So I've been snooping around a few blogs by academics, and came up with several interesting posts - like here, and here, and here, here, and here - about the virtues, or lack thereof, of "political" fiction. This issue has been something of a lifetime bee in my bonnet, so I'll add some thoughts:
- Both sides of this debate appear to see politics and fiction as inherently antithetical. But that there's a different way to look at it - that politics and fiction are inherently made of the same stuff, and sometimes it's good and sometimes it's bad. The idea of "activist fiction," or someone "incorporat[ing] the political shit that characterizes his nonfiction into his fiction", certainly fills me with a sense of dread. But it's really not because someone has had the temerity to mix fiction and politics. It's because I expect any political writing - yes, even raw, unincorporated "political shit" - to have some nuance and subtlety, and to leave some space for the reader to draw his or her own conclusions. Writing that does nothing but promote the author's narrow political passions is likely to be as intolerable in an Op-Ed piece as in a short story.
- In their irrationally acute need to prove themselves undogmatic fingernail-parers, many writers - particularly contemporary English-speaking writers - have managed to convince themselves that politics does not exist. (Perhaps this is why so much fiction today takes place in small towns, or in the past, or from the perspective of children.)
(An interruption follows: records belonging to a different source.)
(* ===== verification/PageFlags.v ===== *)
(** * Page-directory and page-table flags, run-time switches

    kern/memory_manager.c (the [pd_*] and [pt_*] functions, the placement-strategy switches) and
    the switches of kern/trap.c. *)
From S2P Require Import Prelude Machine Queue State.

(** kern/kheap.c: the reverse map of the kernel heap. *)
Definition kheap_virtual_address (physical_address : Z) : K Z :=
  gets (λ s, virtualAddresses (kheap s) !!! (u32 physical_address `div` PAGE_SIZE)).

(** The expression that designates the page table of [virtual_address] in every function below:
    user tables are found through the reverse map, kernel ones at their static address. *)
Definition table_address (virtual_address page_directory_entry : Z) : K Z :=
  if negb (CHECK_IF_KERNEL_ADDRESS virtual_address)
  then kheap_virtual_address (EXTRACT_ADDRESS page_directory_entry)
  else STATIC_KERNEL_VIRTUAL_ADDRESS (EXTRACT_ADDRESS page_directory_entry).

Section Flags.
Context `{Extern}.

Definition pd_is_table_used (ptr_env virtual_address : Z) : K Z :=
  e ← get_env ptr_env;
  pde ← load_at (env_page_directory e) (PDX virtual_address);
  mret (if has_perm pde PERM_USED then 1 else 0).

Definition pd_set_table_unused (ptr_env virtual_address : Z) : K unit :=
  e ← get_env ptr_env;
  pde ← load_at (env_page_directory e) (PDX virtual_address);
  store_at (env_page_directory e) (PDX virtual_address) (Z.land pde (not32 PERM_USED));;
  tlb_invalidate 0 virtual_address.

Definition pd_clear_page_dir_entry (ptr_env virtual_address : Z) : K unit :=
  e ← get_env ptr_env;
  store_at (env_page_directory e) (PDX virtual_address) 0;;
  tlbflush.

(** Read-modify-write of one entry of a table. *)
Definition update_entry (table i : Z) (g : Z → Z) : K unit :=
  v ← load_at table i; store_at table i (g v).

Definition pt_set_page_permissions
    (ptr_env virtual_address permissions_to_set permissions_to_clear : Z) : K unit :=
  e ← get_env ptr_env;
  page_directory_entry ← load_at (env_page_directory e) (PDX virtual_address);
  (if has_perm page_directory_entry PERM_PRESENT then
     ptr_page_table ← table_address virtual_address page_directory_entry;
     update_entry ptr_page_table (PTX virtual_address) (λ v, Z.lor v permissions_to_set);;
     update_entry ptr_page_table (PTX virtual_address) (λ v, Z.land v (not32 permissions_to_clear))
   else if negb (page_directory_entry =? 0) then
     ptr_page_table ← gets (ptr_temp_page ∘ boot);
     success ← x_pf_read_env_table ptr_env virtual_address ptr_page_table;
     (if success =? E_TABLE_NOT_EXIST_IN_PF then
        panic "pt_set_page_permissions: table not found in PF when expected to find one"
      else mret tt);;
     update_entry ptr_page_table (PTX virtual_address) (λ v, Z.lor v permissions_to_set);;
     update_entry ptr_page_table (PTX virtual_address) (λ v, Z.land v (not32 permissions_to_clear));;
     x_pf_write_env_table ptr_env virtual_address ptr_page_table;;
     mret tt
   else panic "function pt_set_page_permissions() called with invalid virtual address");;
  tlb_invalidate 0 virtual_address.

Definition pt_clear_page_table_entry (ptr_env virtual_address : Z) : K unit :=
  e ← get_env ptr_env;
  page_directory_entry ← load_at (env_page_directory e) (PDX virtual_address);
  (if has_perm page_directory_entry PERM_PRESENT then
     ptr_page_table ← table_address virtual_address page_directory_entry;
     store_at ptr_page_table (PTX virtual_address) 0
   else if negb (page_directory_entry =? 0) then
     ptr_page_table ← gets (ptr_temp_page ∘ boot);
     success ← x_pf_read_env_table ptr_env virtual_address ptr_page_table;
     (if success =? E_TABLE_NOT_EXIST_IN_PF then
        panic "pt_clear_page_table_entry: table not found in PF when expected to find one"
      else mret tt);;
     store_at ptr_page_table (PTX virtual_address) 0;;
     x_pf_write_env_table ptr_env virtual_address ptr_page_table;;
     mret tt
   else panic "function pt_clear_page_table_entry() called with invalid virtual address");;
  tlb_invalidate 0 virtual_address.

Definition pt_get_page_permissions (ptr_env virtual_address : Z) : K Z :=
  e ← get_env ptr_env;
  page_directory_entry ← load_at (env_page_directory e) (PDX virtual_address);
  if has_perm page_directory_entry PERM_PRESENT then
    ptr_page_table ← table_address virtual_address page_directory_entry;
    v ← load_at ptr_page_table (PTX virtual_address);
    mret (Z.land v 0xFFF)
  else if negb (page_directory_entry =? 0) then
    ptr_page_table ← gets (ptr_temp_page ∘ boot);
    success ← x_pf_read_env_table ptr_env virtual_address ptr_page_table;
    (if success =? E_TABLE_NOT_EXIST_IN_PF then
       panic "pt_get_page_permissions: table not found in PF when expected to find one"
     else mret tt);;
    v ← load_at ptr_page_table (PTX virtual_address);
    mret (Z.land v 0xFFF)
  else mret 0.
End Flags.

(** ** Switches *)
Definition PG_REP_LRU : Z := 1.
Definition PG_REP_CLOCK : Z := 2.
Definition PG_REP_FIFO : Z := 3.
Definition PG_REP_MODIFIEDCLOCK : Z := 4.

Definition set_strategy (v : Z) : K unit := modify (on_config (set__UHeapPlacementStrategy v)).
Definition is_strategy (v : Z) : K Z :=
  gets (λ s, if _UHeapPlacementStrategy (config s) =? v then 1 else 0).
Definition setUHeapPlacementStrategyFIRSTFIT : K unit := set_strategy UHP_PLACE_FIRSTFIT.
Definition setUHeapPlacementStrategyBESTFIT : K unit := set_strategy UHP_PLACE_BESTFIT.
Definition setUHeapPlacementStrategyNEXTFIT : K unit := set_strategy UHP_PLACE_NEXTFIT.
Definition setUHeapPlacementStrategyWORSTFIT : K unit := set_strategy UHP_PLACE_WORSTFIT.
Definition isUHeapPlacementStrategyFIRSTFIT : K Z := is_strategy UHP_PLACE_FIRSTFIT.
Definition isUHeapPlacementStrategyBESTFIT : K Z := is_strategy UHP_PLACE_BESTFIT.
Definition isUHeapPlacementStrategyNEXTFIT : K Z := is_strategy UHP_PLACE_NEXTFIT.
Definition isUHeapPlacementStrategyWORSTFIT : K Z := is_strategy UHP_PLACE_WORSTFIT.

Definition set_replacement (v : Z) : K unit := modify (on_config (set__PageRepAlgoType v)).
Definition is_replacement (v : Z) : K bool := gets (λ s, _PageRepAlgoType (config s) =? v).
Definition setPageReplacmentAlgorithmLRU : K unit := set_replacement PG_REP_LRU.
Definition setPageReplacmentAlgorithmCLOCK : K unit := set_replacement PG_REP_CLOCK.
Definition setPageReplacmentAlgorithmFIFO : K unit := set_replacement PG_REP_FIFO.
Definition setPageReplacmentAlgorithmModifiedCLOCK : K unit := set_replacement PG_REP_MODIFIEDCLOCK.
Definition isPageReplacmentAlgorithmLRU : K bool := is_replacement PG_REP_LRU.
Definition isPageReplacmentAlgorithmCLOCK : K bool := is_replacement PG_REP_CLOCK.
Definition isPageReplacmentAlgorithmFIFO : K bool := is_replacement PG_REP_FIFO.
Definition isPageReplacmentAlgorithmModifiedCLOCK : K bool := is_replacement PG_REP_MODIFIEDCLOCK.

Definition enableModifiedBuffer (v : Z) : K unit := modify (on_config (set__EnableModifiedBuffer v)).
Definition isModifiedBufferEnabled : K Z := gets (_EnableModifiedBuffer ∘ config).
Definition enableBuffering (v : Z) : K unit := modify (on_config (set__EnableBuffering v)).
Definition isBufferingEnabled : K bool := gets (λ s, negb (_EnableBuffering (config s) =? 0)).
Definition setModifiedBufferLength (v : Z) : K unit := modify (on_config (set__ModifiedBufferLength v)).
Definition getModifiedBufferLength : K Z := gets (_ModifiedBufferLength ∘ config).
- Such writers often embrace the falsely bumpkinish, li'l-old-me view that writers are just storytellers, but of course there's nothing inherent in the definition of "story" that means that it can't be about politics or have political implications.
- I have long had a theory that it is the relative poverty and isolation of most writers that promotes this insularity. If you are a visiting writer making a crappy salary at a remote rural college, you have sort of by default opted out of mainstream American culture, and the preoccupations of mainstream American culture may therefore be less interesting to you.
- And of course writing may be a political act - though, for most residents of modern democracies (or even quasi-democracies), it's awfully pretentious to view it as one.
- I grant that there may be some irritable reaching after fact and reason involved in holding a political point of view that is perhaps mildly incompatible with a full range of sympathy for diverse human perspectives and experiences, though I'm not totally convinced the conflict is as great as all that. Moreover, I think most good fiction aims to affect people, but not in as specific a way as say, convincing them not to support Social Security privatization. Again, though, the idea is to avoid programmatic fiction, not political fiction per se.
That's it for now, although I'm sure I'll return to this topic.